La decisión representa un giro relevante en la política exportadora china: en diciembre de 2024, Beijing había impuesto un embargo total a estos tres metales como respuesta a las restricciones estadounidenses sobre el acceso a microchips avanzados y equipamiento de litografía. En ese momento también se endurecieron los controles sobre materiales superduros y el grafito, insumo clave para la industria de las baterías.

El galio, el germanio y el antimonio son componentes esenciales para la producción de semiconductores, dispositivos ópticos y equipos electrónicos de alta gama, sectores donde China concentra la mayor parte de la oferta mundial. Su procesamiento requiere alta especialización y cuenta con escasos sustitutos en el mercado global.

Autoridades estadounidenses interpretaron la medida como una “licencia general” que en los hechos elimina los controles chinos sobre estos insumos críticos. “Se trata de un paso que contribuirá a aliviar las presiones sobre la industria tecnológica global”, señaló un comunicado de la Casa Blanca.

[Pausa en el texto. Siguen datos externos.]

(* ===== verification/Ingest.v ===== *)
(** * Ingest, and the front end's options

    [emwin-protocol/src/ingest]: the events of either receiver as one stream,
    with the assembler of the QBT side.  [emwin-cli]: receiver and relay
    configuration from the command line ([live/config.rs], [relay/config.rs],
    [live/shared.rs]), the storage target and the clean-up loop
    ([live/persistence.rs]), text previews ([cmd/event_output.rs]).  The theorems
    compose the assembler, the adapter and the live server. *)

From S2P Require Import Prelude Text Utf8 Tokens Float Wire ServerList Support Maps Assembler AssemblerProps.
From S2P Require Import BlobStore Persistence Retention Server.
From S2P Require Client WxWire Relay.
#[local] Open Scope rust_scope.

(** ** The ingest model, [ingest/model.rs] *)

(** [ReceivedProduct], [IngestEvent], [IngestTelemetry] and [IngestWarning] are
    declared in [Server]. *)
Abbreviation Event := IngestEvent.

Inductive IngestError :=
| IE_Qbt (e : QbtReceiverError)
| IE_WxWire (e : WxWire.WxWireReceiverError).

Definition ingest_error_display (e : IngestError) : bytes :=
  match e with
  | IE_Qbt e => str "QBT receiver error: " ++ receiver_error_display e
  | IE_WxWire e => str "Weather Wire receiver error: " ++ WxWire.wx_error_display e
  end.
(** C19: a request that is persisted again, as the worker does after an error
    and when it cannot tell whether a commit took effect, leaves the tables as
    once.  Whatever the first attempt met and answered, and whenever each of the
    two was made, once the second has succeeded the tables are those that
    storing the product gives on the tables there were before the first, but for
    the columns that hold a clock; and either the first had changed no table and
    answered an error, or the second changed nothing but those columns: the
    identities, the rows, the child rows and the incidents are those of the
    first. *)
Theorem persist_retry_safe `{Chrono} json_text detail_to_value config opened driver driver' now now' metadata blobs
    s db s1 db1 r1 s2 db2 :
  persist json_text detail_to_value config opened driver now metadata blobs s db = (s1, db1, r1) ->
  persist json_text detail_to_value config opened driver' now' metadata blobs s1 db1 = (s2, db2, Ok tt) ->
  exists p start, prepare json_text detail_to_value metadata blobs = Ok p /\ tables_unchanged db start /\
    same_but_clocks (stored now' p start) db2 /\
    ((tables_unchanged db db1 /\ exists e, r1 = Err e) \/ same_but_clocks db1 db2).
Proof.
  intros H1 H2. apply persist_spec in H2 as [[_ (? & [=] & _)]|(p & Ep & (_ & -> & _)%run_transaction_spec)].
  apply prepare_inv in Ep as Hp. destruct Hp as (_ & _ & _ & _ & _ & Hnd%updates_nodup).
  apply persist_spec in H1 as [[-> (e & -> & _)]|(p' & Ep' & Et)].
  { exists p, db. split; [done|]. split; [done|]. split; [apply clocks_refl|]. left. split; [done|by exists e]. }
  rewrite Ep in Ep'. injection Ep' as <-. apply run_transaction_spec in Et as (_ & Hr & _).
  assert (Hst : db1 = stored now p db -> same_but_clocks (stored now' p db) (stored now' p db1) /\ same_but_clocks db1 (stored now' p db1)).
  { intros ->. split; [|by apply stored_again]. eapply clocks_trans; [by apply stored_clock|by apply stored_again]. }
  destruct r1 as [[]|e]; [|destruct Hr as [Hr|[_ Hr]]].
  - exists p, db. repeat split; try done; try (by apply Hst). right. by apply Hst.
  - exists p, db1. rewrite Hr. split; [done|]. split; [done|]. split; [apply clocks_refl|]. left. split; [done|by exists e].
  - exists p, db. split; [done|]. split; [done|]. destruct (Hst Hr) as [Ha Hb]. split; [exact Ha|by right].
Qed.
(* ===== verification/LiveHttp.v ===== *)
(** * The HTTP side of the live server

    [live/server/server_http.rs] and [live/server/types.rs]: what the handlers
    answer and how events and metadata are shaped as JSON; of [live/server.rs],
    the options, the CORS layer and the result of a run; of
    [live/server/server_ingest.rs], the statistics; of [cmd/event_output.rs], the
    shape of frame events; of [emwin-db/src/metadata.rs] and [projection.rs], the
    serializers.  JSON values are the trees of [Projection]; an object lists its
    members as they are written, which the encoder may sort.  The text of numbers of type [f64], the [Debug]
    text of warnings and the encoder of trees are those of the libraries. *)

From S2P Require Import Prelude Text Wire Client Support BlobStore Persistence Retention RetentionProps Server ServerProps.
From S2P Require Import Float Maps Catalog Policy ParseSupport Header Vtec Classify Assemble Projection Postgres Ingest.
From S2P Require WxWire Relay.
#[local] Open Scope rust_scope.

(** ** JSON *)

Definition num (n : Z) : Value := VNumber (show n).
Definition size_value (n : nat) : Value := num (Z.of_nat n).
Definition opt_value {A} (f : A -> Value) (o : option A) : Value := match o with Some a => f a | None => VNull end.

(** [skip_serializing_if = "Option::is_none"] and ["Vec::is_empty"]. *)
Definition skip_none {A} (name : bytes) (f : A -> Value) (o : option A) : list (bytes * Value) :=
  match o with Some a => [(name, f a)] | None => [] end.
Definition skip_empty {A} (name : bytes) (f : A -> Value) (l : list A) : list (bytes * Value) :=
  match l with [] => [] | _ => [(name, VArray (map f l))] end.

Definition member (name : bytes) (ms : list (bytes * Value)) : option Value :=
  match List.find (fun m => eqb (fst m) name) ms with Some m => Some (snd m) | None => None end.

(** ** The summary of a product, the derived serializers of [projection.rs] *)

Definition office_json (o : ProductOfficeV2) : Value :=
  VObject [(str "code", VString (ov_code o)); (str "city", VString (ov_city o)); (str "state", VString (ov_state o))].

Definition header_json (h : ProductHeaderV2) : Value :=
  match h with
  | HeaderAfos ttaaii cccc ddhhmm bbb afos =>
      VObject ([(str "kind", VString (str "afos")); (str "ttaaii", VString ttaaii); (str "cccc", VString cccc);
                (str "ddhhmm", VString ddhhmm)] ++ skip_none (str "bbb") VString bbb ++ [(str "afos", VString afos)])
  | HeaderWmo ttaaii cccc ddhhmm bbb =>
      VObject ([(str "kind", VString (str "wmo")); (str "ttaaii", VString ttaaii); (str "cccc", VString cccc);
                (str "ddhhmm", VString ddhhmm)] ++ skip_none (str "bbb") VString bbb)
  end.

Definition facets_json (f : ProductSummaryFacetsV2) : Value :=
  VObject [(str "has_body", VBool (fc_has_body f)); (str "has_artifact", VBool (fc_has_artifact f));
           (str "has_issues", VBool (fc_has_issues f)); (str "vtec_count", size_value (fc_vtec_count f));
           (str "ugc_count", size_value (fc_ugc_count f)); (str "hvtec_count", size_value (fc_hvtec_count f));
           (str "latlon_count", size_value (fc_latlon_count f)); (str "time_mot_loc_count", size_value (fc_time_mot_loc_count f));
           (str "wind_hail_count", size_value (fc_wind_hail_count f))].

Definition keys_json (k : ProductSummaryKeysV2) : Value :=
  VObject (skip_empty (str "states") VString (ky_states k) ++ skip_empty (str "ugc_codes") VString (ky_ugc_codes k) ++
           skip_empty (str "vtec_phenomena") VString (ky_vtec_phenomena k) ++
           skip_empty (str "vtec_significance") VString (ky_vtec_significance k) ++
           skip_empty (str "vtec_actions") VString (ky_vtec_actions k) ++
           skip_empty (str "vtec_offices") VString (ky_vtec_offices k) ++ skip_empty (str "etns") num (ky_etns k) ++
           skip_empty (str "hvtec_nwslids") VString (ky_hvtec_nwslids k) ++
           skip_empty (str "hvtec_causes") VString (ky_hvtec_causes k) ++
           skip_empty (str "hvtec_severities") VString (ky_hvtec_severities k) ++
           skip_empty (str "hvtec_records") VString (ky_hvtec_records k)).

Definition summary_issues_json (i : ProductSummaryIssuesV2) : Value :=
  VObject ((str "count", size_value (si_count i)) :: skip_empty (str "codes") VString (si_codes i)).

Definition summary_json (s : ProductSummaryV2) : Value :=
  VObject ([(str "schema_version", num (sm_schema_version s)); (str "source", source_value (sm_source s))] ++
           skip_none (str "family") VString (sm_family s) ++
           skip_none (str "artifact_kind") VString (sm_artifact_kind s) ++
           skip_none (str "title") VString (sm_title s) ++ [(str "container", VString (sm_container s))] ++
           skip_none (str "pil") VString (sm_pil s) ++ skip_none (str "wmo_prefix") VString (sm_wmo_prefix s) ++
           skip_none (str "bbb_kind") bbb_value (sm_bbb_kind s) ++ skip_none (str "office") office_json (sm_office s) ++
           skip_none (str "header") header_json (sm_header s) ++
           [(str "facets", facets_json (sm_facets s)); (str "keys", keys_json (sm_keys s));
            (str "issues", summary_issues_json (sm_issues s))]).

(** ** Telemetry and metrics *)

Definition qbt_telemetry_members (t : QbtReceiverTelemetrySnapshot) : list (bytes * Value) :=
  [(str "connection_attempts_total", num (connection_attempts_total t));
   (str "connection_success_total", num (connection_success_total t));
   (str "connection_fail_total", num (connection_fail_total t));
   (str "disconnect_total", num (disconnect_total t));
   (str "watchdog_timeouts_total", num (watchdog_timeouts_total t));
   (str "watchdog_exception_events_total", num (watchdog_exception_events_total t));
   (str "auth_logon_sent_total", num (auth_logon_sent_total t));
   (str "bytes_in_total", num (bytes_in_total t));
   (str "frame_events_total", num (frame_events_total t));
   (str "data_blocks_emitted_total", num (data_blocks_emitted_total t));
   (str "server_list_updates_total", num (server_list_updates_total t));
   (str "checksum_mismatch_total", num (checksum_mismatch_total t));
   (str "decompression_failed_total", num (decompression_failed_total t));
   (str "decoder_recovery_events_total", num (decoder_recovery_events_total t));
   (str "handler_failures_total", num (handler_failures_total t));
   (str "backpressure_warning_emitted_total", num (backpressure_warning_emitted_total t));
   (str "event_queue_drop_total", num (snap_event_queue_drop_total t));
   (str "telemetry_events_emitted_total", num (telemetry_events_emitted_total t))].

Definition wx_telemetry_members (t : WxWire.WxWireReceiverTelemetrySnapshot) : list (bytes * Value) :=
  [(str "starts_total", num (WxWire.starts_total t));
   (str "stops_total", num (WxWire.stops_total t));
   (str "decoded_messages_total", num (WxWire.decoded_messages_total t));
   (str "files_emitted_total", num (WxWire.files_emitted_total t));
   (str "warning_events_total", num (WxWire.warning_events_total t));
   (str "handler_failures_total", num (WxWire.handler_failures_total t));
   (str "event_queue_drop_total", num (WxWire.event_queue_drop_total t));
   (str "backpressure_warning_emitted_total", num (WxWire.backpressure_warning_emitted_total t));
   (str "idle_reconnects_total", num (WxWire.idle_reconnects_total t));
   (str "reconnect_attempts_total", num (WxWire.reconnect_attempts_total t));
   (str "connect_attempts_total", num (WxWire.connect_attempts_total t));
   (str "telemetry_events_emitted_total", num (WxWire.telemetry_events_emitted_total t))].

(** The tag of the enumeration first. *)
Definition telemetry_members (t : TelemetryPayload) : list (bytes * Value) :=
  match t with
  | Unavailable => [(str "receiver", VString (str "unavailable"))]
  | TelemetryQbt t => (str "receiver", VString (str "qbt")) :: qbt_telemetry_members t
  | TelemetryWxWire t => (str "receiver", VString (str "wx_wire")) :: wx_telemetry_members t
  end.

Record MetricsPayload := mk_metrics_payload { mp_telemetry : TelemetryPayload; mp_persistence : option PersistenceStats }.

Definition persistence_members (s : PersistenceStats) : list (bytes * Value) :=
  [(str "persistence_queue_len", size_value (queue_len s));
   (str "persistence_queue_capacity", size_value (stats_capacity s));
   (str "persistence_enqueued_total", num (enqueued_total s));
   (str "persistence_evicted_total", num (evicted_total s));
   (str "persistence_persisted_total", num (persisted_total s));
   (str "persistence_failed_total", num (failed_total s))].

Definition metrics_members (m : MetricsPayload) : list (bytes * Value) :=
  telemetry_members (mp_telemetry m) ++ match mp_persistence m with Some s => persistence_members s | None => [] end.

(** ** Events *)

Section payloads.
Context {Product Summary Detail FileFilter Sem : Type} `{Semaphore Sem}.
(** [serde_json::to_value] of the two projections, [None] on the encoder's error. *)
Variable summary_to_value : Summary -> option Value.
Variable detail_to_value : Detail -> option Value.
(** [serde_json::to_value(enrich_product(..))]. *)
Variable enrichment_to_value : bytes -> bytes -> option Value.
(** The [Debug] texts of warnings. *)
Variable debug_qbt : QbtProtocolWarning -> bytes.
Variable debug_wx : WxWire.WxWireReceiverWarning -> bytes.
(** [serde_json::to_string]. *)
Variable value_to_string : Value -> option bytes.

Local Abbreviation Metadata := (@CompletedFileMetadata Product Summary Detail).
Local Abbreviation Kind := (@EventKind Product Summary Detail).
Local Abbreviation State := (@AppState Product Summary Detail Sem).
(** ** Fuel *)

Lemma cost_items (inner : nat) (xs : list (pyval Z)) :
  Forall (fun y => forall i, cost y <= 2 * length (dump i y)) xs ->
  list_sum (map (fun y => S (cost y)) xs)
    <= 2 * length (flat_map (fun y => sep inner ++ dump inner y) xs).
Proof.
  induction 1 as [|y ys Hy _ IH]; [simpl; lia|].
  change (flat_map ?f (y :: ys)) with (f y ++ flat_map f ys).
  rewrite !length_app. specialize (Hy inner).
  assert (1 <= length (sep inner)) by (simpl; lia).
  change (list_sum (map ?f (y :: ys))) with (f y + list_sum (map f ys)).
  cbv beta. lia.
Qed.

Lemma cost_members (inner : nat) (d : list (string * pyval Z)) :
  Forall (fun kv => forall i, cost kv.2 <= 2 * length (dump i kv.2)) d ->
  list_sum (map (fun kv => S (cost kv.2)) d)
    <= 2 * length (flat_map (fun kv => sep inner ++ quote kv.1 ++ chars ": "
                                        ++ dump inner kv.2) d).
Proof.
  induction 1 as [|[k y] ys Hy _ IH]; [simpl; lia|].
  change (flat_map ?f ((k, y) :: ys)) with (f (k, y) ++ flat_map f ys).
  cbv beta. rewrite !length_app. specialize (Hy inner).
  assert (1 <= length (sep inner)) by (simpl; lia).
  change (list_sum (map ?f ((k, y) :: ys))) with (f (k, y) + list_sum (map f ys)).
  cbv beta. change ((k, y).2) with y in *. lia.
Qed.
(** C5, amended.  The tracker keeps one boolean, [isLive].  A report of the
    transport on an open connection sets it to true for [connected], to
    false for [disconnected] and [failed], and leaves it for every other
    state; nothing else changes.  A remote track that arrives while the
    remote video element is mounted sets it to true.  [VideoControls] is
    rendered with the role, [isLive] and [isAnalyzing]; a failure shows only
    as [isLive] being false. *)
Theorem lifecycle_tracker (s : State) (pc : nat) (c : RTCPeerConnection)
    (connectionState : RTCPeerConnectionState) :
  connections s !! pc = Some c -> isClosed c = false ->
  step s (ConnectionStateChangeEvent pc connectionState) =
    match connectionState with
    | cs_connected => set_isLive true s
    | cs_disconnected | cs_failed => set_isLive false s
    | _ => s
    end /\
  render_VideoControls (step s (ConnectionStateChangeEvent pc connectionState)) =
    {| props_isAnalyzing := isAnalyzing s;
       props_isLive := tracked connectionState (isLive s);
       props_role := AppRole_value (role s) |} /\
  (remoteVideoRef s = true ->
   step s (TrackEvent pc) = set_isLive true (set_srcObject (Some (RemoteMedia pc)) s)) /\
  (remoteVideoRef s = false -> step s (TrackEvent pc) = s).
Proof.
  intros Hc Hopen.
  assert (step s (ConnectionStateChangeEvent pc connectionState) =
          match connectionState with
          | cs_connected => set_isLive true s
          | cs_disconnected | cs_failed => set_isLive false s
          | _ => s
          end) as Hstep.
  { unfold step, handler. unfold exec at 2. rewrite (on_connection_open s pc c) by assumption.
    unfold exec. destruct connectionState; simpl; rewrite commit_same; reflexivity. }
  split; [exact Hstep|]. split.
  - rewrite Hstep. destruct connectionState; reflexivity.
  - split; intros Hremote; unfold step, handler; unfold exec at 2;
      rewrite (on_connection_open s pc c) by assumption;
      unfold ontrack, bind, read; rewrite Hremote; simpl;
      unfold exec; rewrite commit_same; reflexivity.
Qed.

Lemma lifecycle_tracker_witness :
  step host_awaiting_answer (ConnectionStateChangeEvent 0 cs_failed) =
  set_isLive false host_awaiting_answer.
Proof.
  destruct (lifecycle_tracker host_awaiting_answer 0
              {| candidate_sender := IDLE; senders := [0; 1]; localDescription := Some 50;
                 remoteDescription := None; iceCandidates := []; isClosed := false |}
              cs_failed) as [H _]; [reflexivity | reflexivity | exact H].
Defined.

(** ** Camera refused *)

(** C6, as stated, fails on its last part: after Start Streaming with the
    camera refused the role is HOST, not IDLE, and the session has a role
    with no connection behind it. *)
Lemma camera_denied_role_stays :
  role camera_denied = HOST /\
  partially_initialized camera_denied /\
  ~ (idle_equivalent camera_denied \/ ~ partially_initialized camera_denied).
Proof.
  assert (partially_initialized camera_denied) as Hpartial
    by (split; [discriminate | reflexivity]).
  split; [reflexivity|]. split; [exact Hpartial|].
  intros [(Hrole & _)|Hnot].
  - discriminate Hrole.
  - exact (Hnot Hpartial).
Qed.

(** C6, amended.  Start Streaming clicked while idle, then the camera
    refused: the error message is shown, no connection is made (none is
    current, the list of connections has the length it had), no stream is
    recorded, nothing is posted, [isLive] is false; the role stays HOST. *)
Theorem camera_denied_keeps_role (s : State) (createdOffer : option Payload) (setLocalOk : bool) :
  role s = IDLE ->
  let s1 := step s ClickStartStreaming in
  let s2 := step s1 (UserMediaSettled (length (pendingUserMedia s)) None createdOffer setLocalOk) in
  error s2 = Some "Camera access failed. Check permissions." /\
  role s2 = HOST /\
  peerConnection s2 = None /\
  length (connections s2) = length (connections s) /\
  localStream s2 = localStream s /\
  posted s2 = posted s /\
  isLive s2 = false /\
  pendingUserMedia s2 = pendingUserMedia s.
Proof.
  intros Hrole s1 s2.
  assert (pendingUserMedia s1 = pendingUserMedia s ++ [IDLE]) as Hp.
  { unfold s1. rewrite start_streaming_step by assumption. reflexivity. }
  assert (s2 = set_error (Some "Camera access failed. Check permissions.")
                 (set_pendingUserMedia (pendingUserMedia s) s1)) as ->.
  { unfold s2. rewrite (user_media_denied _ _ IDLE).
    - rewrite Hp. rewrite (delete_middle _ []), app_nil_r. reflexivity.
    - rewrite Hp. apply list_lookup_middle. reflexivity. }
  unfold s1. rewrite start_streaming_step by assumption. unfold exec. simpl.
  repeat split; try reflexivity.
  destruct (peerConnection s); [apply length_alter | reflexivity].
Qed.

Lemma camera_denied_keeps_role_witness :
  role camera_denied = HOST /\ peerConnection camera_denied = None /\
  error camera_denied = Some "Camera access failed. Check permissions.".
Proof.
  destruct (camera_denied_keeps_role init None false eq_refl)
    as (He & Hr & Hpc & _).
  exact (conj Hr (conj Hpc He)).
Defined.

(** ** The analysis trigger *)

Lemma commit_analysis r : preserves analysis_view (commit r).
Proof. frame. Qed.

Lemma analysis_inv_view s s' : analysis_view s' = analysis_view s -> analysis_inv s -> analysis_inv s'.
Proof.
  unfold analysis_view, analysis_inv. intros H. injection H as -> ->. auto.
Qed.

Lemma runAnalysis_inv s ctx frame :
  analysis_inv s -> analysis_inv (exec (runAnalysis (role s) (isAnalyzing s) ctx frame) s).
Proof.
  intros Hinv. unfold runAnalysis.
  destruct (isAnalyzing s) eqn:Han; [exact Hinv|].
  assert (pendingAnalyses s = []) as Hnil.
  { unfold analysis_inv in Hinv. destruct (pendingAnalyses s) as [|t [|]]; [reflexivity| |contradiction].
    congruence. }
  unfold analysis_inv, exec, bind, setIsAnalyzing, setError, write. simpl.
  destruct (decide (role s = HOST)); unfold read; simpl.
  - destruct (localVideoRef s); simpl; [|rewrite Hnil; exact I].
    destruct ctx; simpl; [|rewrite Hnil; exact I].
    destruct frame; simpl; rewrite Hnil; [reflexivity | exact I].
  - destruct (remoteVideoRef s); simpl; [|rewrite Hnil; exact I].
    destruct ctx; simpl; [|rewrite Hnil; exact I].
    destruct frame; simpl; rewrite Hnil; [reflexivity | exact I].
Qed.

Lemma only_task s k t :
  analysis_inv s -> pendingAnalyses s !! k = Some t ->
  pendingAnalyses s = [t] /\ k = 0 /\ isAnalyzing s = true.
Proof.
  unfold analysis_inv. intros Hinv Hk.
  destruct (pendingAnalyses s) as [|t0 [|]]; [discriminate| |contradiction].
  destruct k as [|k]; simpl in Hk; [|destruct k; discriminate].
  injection Hk as ->. auto.
Qed.

Lemma step_analysis_inv s e : analysis_inv s -> analysis_inv (step s e).
Proof.
  intros Hinv. unfold step.
  apply (analysis_inv_view (exec (handler s e) s)); [apply commit_analysis|].
  destruct e;
    try (apply (analysis_inv_view s); [|exact Hinv];
         apply (preserves_exec analysis_view); frame; fail).
  - apply runAnalysis_inv, Hinv.
  - unfold handler. destruct (pendingAnalyses s !! k) as [[frames|frames]|] eqn:Hk; try exact Hinv.
    destruct (only_task s k _ Hinv Hk) as (Hp & -> & Han).
    unfold analysis_inv, exec, bind, write, runAnalysis_timer, runAnalysis_try, try_catch. simpl.
    rewrite Hp. simpl.
    destruct (decide (length frames < 3)); simpl; [|exact Han].
    destruct frame; simpl; [exact Han | exact I].
  - unfold handler. destruct (pendingAnalyses s !! k) as [[frames|frames]|] eqn:Hk; try exact Hinv.
    destruct (only_task s k _ Hinv Hk) as (Hp & -> & Han).
    unfold analysis_inv, exec, bind, write, runAnalysis_result, runAnalysis_try, try_catch. simpl.
    rewrite Hp. simpl. destruct result; simpl; exact I.
Qed.

Lemma reachable_analysis_inv es : analysis_inv (run init es).
Proof. apply run_invariant; [exact I | apply step_analysis_inv]. Qed.

(** C8. After every sequence of events at most one call of
    [analyzeVideoFrames] is in flight, and at most one invocation of
    [runAnalysis] is outstanding at all; a call of [runAnalysis] made while
    one is outstanding returns at once: it invokes nothing and changes
    nothing. *)
Theorem analysis_at_most_once (es : list Event) :
  let s := run init es in
  in_flight s <= 1 /\
  length (pendingAnalyses s) <= 1 /\
  (pendingAnalyses s <> [] ->
   forall ctx frame, step s (ClickAnalyze ctx frame) = s).
Proof.
  intros s. pose proof (reachable_analysis_inv es) as Hinv. fold s in Hinv.
  unfold analysis_inv in Hinv. unfold in_flight.
  destruct (pendingAnalyses s) as [|t [|]] eqn:Hp; [| |contradiction].
  - simpl. repeat split; try lia. intros H. contradiction.
  - repeat split.
    + simpl. destruct (is_InService t); simpl; lia.
    + simpl. lia.
    + intros _ ctx frame. apply step_idle. unfold handler, runAnalysis. rewrite Hinv. reflexivity.
Qed.
(** * The blind-signature issuer of [backend/app/app.py]

    A shallow embedding of the five Flask handlers of [app.py]
    ([generate_keypair], [create_sign_session], [close_sign_session],
    [blind_sign], [delete_key]) as computations in a state monad over the
    two stores, the randomness of the crypto engine, the trace of engine
    calls and the standard output, followed by the properties of the
    key/session life cycle. *)

From stdpp Require Import gmap strings list.

Local Open Scope Z_scope.

(** ** Values crossing the HTTP boundary *)

(** A field read with [data.get('...')]: a JSON string, or Python's [None]
    when the request body has no such field. *)
Abbreviation value := (option string).

(** The parsed request body [request.json]: an object with string fields. *)
Abbreviation request_json := (gmap string string).

(** [data.get(k)]. *)
Definition get (data : request_json) (k : string) : value := data !! k.

(** The JSON values the handlers pass to [jsonify]. *)
Inductive json : Type :=
  | JString (s : string)
  | JBool (b : bool).

(** A Flask response: the object built by [jsonify(k=v, ...)] and the status
    code; a handler returning [jsonify(...)] alone answers 200. *)
Record Response : Type := mkResponse {
  body : list (string * json);
  status : Z
}.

La flexibilización de los controles forma parte de un paquete más amplio de entendimientos entre ambos países. El sábado, Beijing y Washington anunciaron también la suspensión por un año de las tasas portuarias recíprocas impuestas en octubre, además de la reducción parcial de aranceles adicionales, la moratoria sobre tasas logísticas y la reactivación del comercio agrícola.

En ese marco, China confirmó que mantendrá reducidos al 10% los aranceles a productos estadounidenses y levantará las tarifas adicionales aplicadas al aceite de soja y otros bienes agrícolas. También se levantaron parcialmente las restricciones a la exportación de grafito, material esencial para fabricar electrodos y fibras de carbono.

Estas medidas fueron interpretadas como un intento conjunto por recomponer las relaciones económicas tras meses de fricciones que afectaron el comercio bilateral y los mercados de materias primas. No obstante, analistas internacionales advirtieron que la suspensión del embargo tiene carácter temporal y podría revertirse si el clima político vuelve a tensarse.

En Europa, la decisión fue recibida con cautela pero considerada una señal alentadora para la estabilidad de las cadenas de suministro, especialmente luego de los conflictos entre China y Países Bajos por el control estatal de la fabricante de chips Nexperia, propiedad del grupo chino Wingtech. El gobierno chino instó a la Unión Europea a “corregir su mal proceder” y permitir el funcionamiento normal de la compañía.